On peut grouper d’autre part les conceptions
qui font appel à un principe téléonomique universel, responsable de
l’évolution cosmique aussi bien que de celle de la biosphère au sein de
laquelle il s’exprimerait seulement de façon plus précise et intense. Ces
théories voient dans les êtres vivants les produits les plus élaborés (…) d’une
évolution universellement orientée qui a aboutit parce qu’elle devait y
aboutir, à l’homme et à l’humanité. Ces conceptions que j’appellerai « animistes »
…
(le sens des qualificatifs « vitaliste
« et « animiste » est ici quelque peu différent de celui de
l’usage ordinaire)
49- La démarche essentielle de l’animisme (tel
que j‘entends le définir ici) consiste en une projection dans la nature
inanimée de la conscience qu’a l’homme du fonctionnement intensément
téléonomique de son propre système nerveux central. C’est, en d’autres termes,
l’hypothèse que les phénomènes naturels peuvent et doivent s’expliquer en
définitive de la même manière, par les mêmes « lois » que l’activité
humaine subjective, consciente et projective ? L’animisme primitif formulait
cette hypothèse en toute naïveté, franchise et précision, peuplant ainsi la
nature de mythes gracieux ou redoutables qui ont, pendant des siècles, nourri art
et poésie.
(…) Croit-on que la culture moderne ait
véritablement renoncé à l’interprétation subjective de la nature ?

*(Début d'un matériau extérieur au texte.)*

(** X14: every recommendation that comes out has an impact of 45 to 100, a
    confidence of 80 to 100, and a priority that is never [low]. *)
Theorem recommendations_scores_in_range
        (toFixed : JS.number -> Z -> string) (h : Z)
        (e : EnergyData) (b : BatteryState) (c : EnergyConsumption) (cost : CostAnalysis.t) :
  Forall (fun r =>
            (impact r >=? 45) = true /\ (impact r <=? 100) = true /\
            (confidence r >=? 80) = true /\ (confidence r <=? 100) = true /\
            priority r <> low)
         (recommendationsFor toFixed h e b c cost).
Proof.
  rewrite recommendationsFor_app. generalize_rules e b c.
  intros c6 c5 c4 c3 c2 c1.
  destruct c1, c2, c3, c4, c5, c6; cbn [app];
    repeat (apply Forall_cons; [repeat split; try reflexivity; discriminate|]);
    apply Forall_nil.
Qed.

(** X15: in the rendered list a recommendation gets the red badge
    ([destructive]) exactly when its category is wind or grid; the two
    critical ones (solar and battery) get the badge of a low priority
    ([secondary]); and the economic and environmental ones get no icon. *)
Theorem critical_recommendations_get_the_low_badge
        (toFixed : JS.number -> Z -> string) (h : Z)
        (e : EnergyData) (b : BatteryState) (c : EnergyConsumption) (cost : CostAnalysis.t) :
  Forall (fun r =>
            (badgeVariant (priority r) = destructive <-> type r = wind_t \/ type r = grid_t) /\
            (priority r = critical <-> type r = solar_t \/ type r = battery_t) /\
            (priority r = critical -> badgeVariant (priority r) = badgeVariant low) /\
            (glyphOf (type r) = None <-> type r = economic_t \/ type r = environmental_t))
         (recommendationsFor toFixed h e b c cost).
Proof.
  rewrite recommendationsFor_app. generalize_rules e b c.
  intros c6 c5 c4 c3 c2 c1.
  destruct c1, c2, c3, c4, c5, c6; cbn [app];
    repeat (apply Forall_cons; [cbn; intuition congruence|]);
    apply Forall_nil.
Qed.

(** X16: the first version of the generator and the second agree on the four
    categories they share: the categories the first version yields are those
    of the second version that have an icon, in the same order. *)
Theorem legacy_generator_agrees
        (toFixed : JS.number -> Z -> string) (h : Z)
        (e : EnergyData) (b : BatteryState) (c : EnergyConsumption) (cost : CostAnalysis.t) :
  List.map Legacy.type (Legacy.recommendationsFor e b)
  = List.filter (fun t => match glyphOf t with Some _ => true | None => false end)
                (List.map type (recommendationsFor toFixed h e b c cost)) /\
  Forall (fun r => Legacy.priority r = high \/ Legacy.priority r = medium)
         (Legacy.recommendationsFor e b).
Proof.
  rewrite recommendationsFor_app. unfold Legacy.recommendationsFor, Legacy.pushIf.
  generalize_rules e b c.
  intros c6 c5 c4 c3 c2 c1.
  destruct c1, c2, c3, c4, c5, c6; cbn; (split; [reflexivity|]);
    repeat (apply Forall_cons; [cbn; tauto|]);
    apply Forall_nil.
Qed.

(** ** More on the feasibility score *)

(** The band of each step with the comparisons that select it. *)
Lemma solarScoring_band (s : Source) :
  ((average s >? 6) = true /\ (average s >? 4) = true /\
   forall t, solarScoring s t = award 40 "excellent solar availability" t) \/
  ((average s >? 6) = false /\ (average s >? 4) = true /\
   forall t, solarScoring s t = award 25 "good solar potential" t) \/
  ((average s >? 6) = false /\ (average s >? 4) = false /\
   forall t, solarScoring s t = award 10 "limited solar resources" t).
Proof.
  unfold solarScoring.
  destruct (average s >? 6) eqn:H6.
  - left. repeat split. apply (lt_trans 4 6 (average s)); [reflexivity | exact H6].
  - destruct (average s >? 4); [right; left | right; right]; repeat split.
Qed.

Lemma windScoring_band (w : Source) :
  ((average w >? 5) = true /\ (average w >? 3) = true /\
   forall t, windScoring w t = award 30 "strong wind resources" t) \/
  ((average w >? 5) = false /\ (average w >? 3) = true /\
   forall t, windScoring w t = award 20 "moderate wind potential" t) \/
  ((average w >? 5) = false /\ (average w >? 3) = false /\
   forall t, windScoring w t = award 5 "low wind availability" t).
Proof.
  unfold windScoring.
  destruct (average w >? 5) eqn:H5.
  - left. repeat split. apply (lt_trans 3 5 (average w)); [reflexivity | exact H5].
  - destruct (average w >? 3); [right; left | right; right]; repeat split.
Qed.

Lemma batteryScoring_band (b : BatteryState) :
  ((runtime b >? 12) = true /\
   forall t, batteryScoring b t = award 20 "sufficient battery capacity" t) \/
  ((runtime b >? 12) = false /\
   ((forall t, batteryScoring b t = award 15 "adequate battery runtime" t) \/
    (forall t, batteryScoring b t = award 5 "limited battery capacity" t))).
Proof.
  unfold batteryScoring.
  destruct (runtime b >? 12); [left; now split | right; split; [reflexivity|]].
  destruct (runtime b >? 6); [now left | now right].
Qed.

Lemma reliabilityScoring_band (e : EnergyData) :
  ((peak (solar e) >? 7) || (peak (wind e) >? 6) = true /\
   forall t, reliabilityScoring e t = award 10 "reliable energy peaks" t) \/
  ((peak (solar e) >? 7) || (peak (wind e) >? 6) = false /\
   forall t, reliabilityScoring e t = t).
Proof.
  unfold reliabilityScoring.
  destruct ((peak (solar e) >? 7) || (peak (wind e) >? 6)); [left | right]; now split.
Qed.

L’animisme établissait entre la Nature et l’Homme une profonde alliance
hors laquelle ne semble s’étendre qu’une effrayante solitude. Faut-il rompre ce
lien, parce que le postulat d’objectivité l’impose ? L’histoire des idées,
depuis le XVIIème siècle, témoigne des efforts prodigués par les
plus grands esprits pour éviter la rupture, pour forger à nouveau l’anneau de
l’ « ancienne alliance ».
62- La thèse que je présenterai ici,
c’est que la biosphère ne contient pas une classe prévisible d’objets ou de
phénomènes, mais constitue un événement particulier, compatible certes
avec les premiers principes, mais non déductible de ces principes. Donc
essentiellement imprévisible.
(…) La biosphère est à mes yeux imprévisible au
même titre, ni plus ni moins, que la configuration particulière d’atomes qui
constituent ce caillou que je tiens dans la main.
(…) Cet objet n’a pas, selon la théorie, le
devoir d’exister, mais il en a le droit..
Cela nous suffit, s’agissant du caillou, mais
non de nous-mêmes. Nous nous voulons nécessaires, inévitables, ordonnés de tout
temps. Toutes les religions, presque toutes les philosophies, une
partie même de la science, témoignent de l’inlassable, héroïque effort
de l’humanité niant désespérément sa propre contingence.
* * *
156- Les événements élémentaires initiaux qui
ouvrent la voie de l’évolution à ces systèmes intensément conservateurs que
sont les êtres vivants sont microscopiques, fortuits et sans relation aucune
avec les effets qu’ils peuvent entraîner dans le fonctionnement téléonomique.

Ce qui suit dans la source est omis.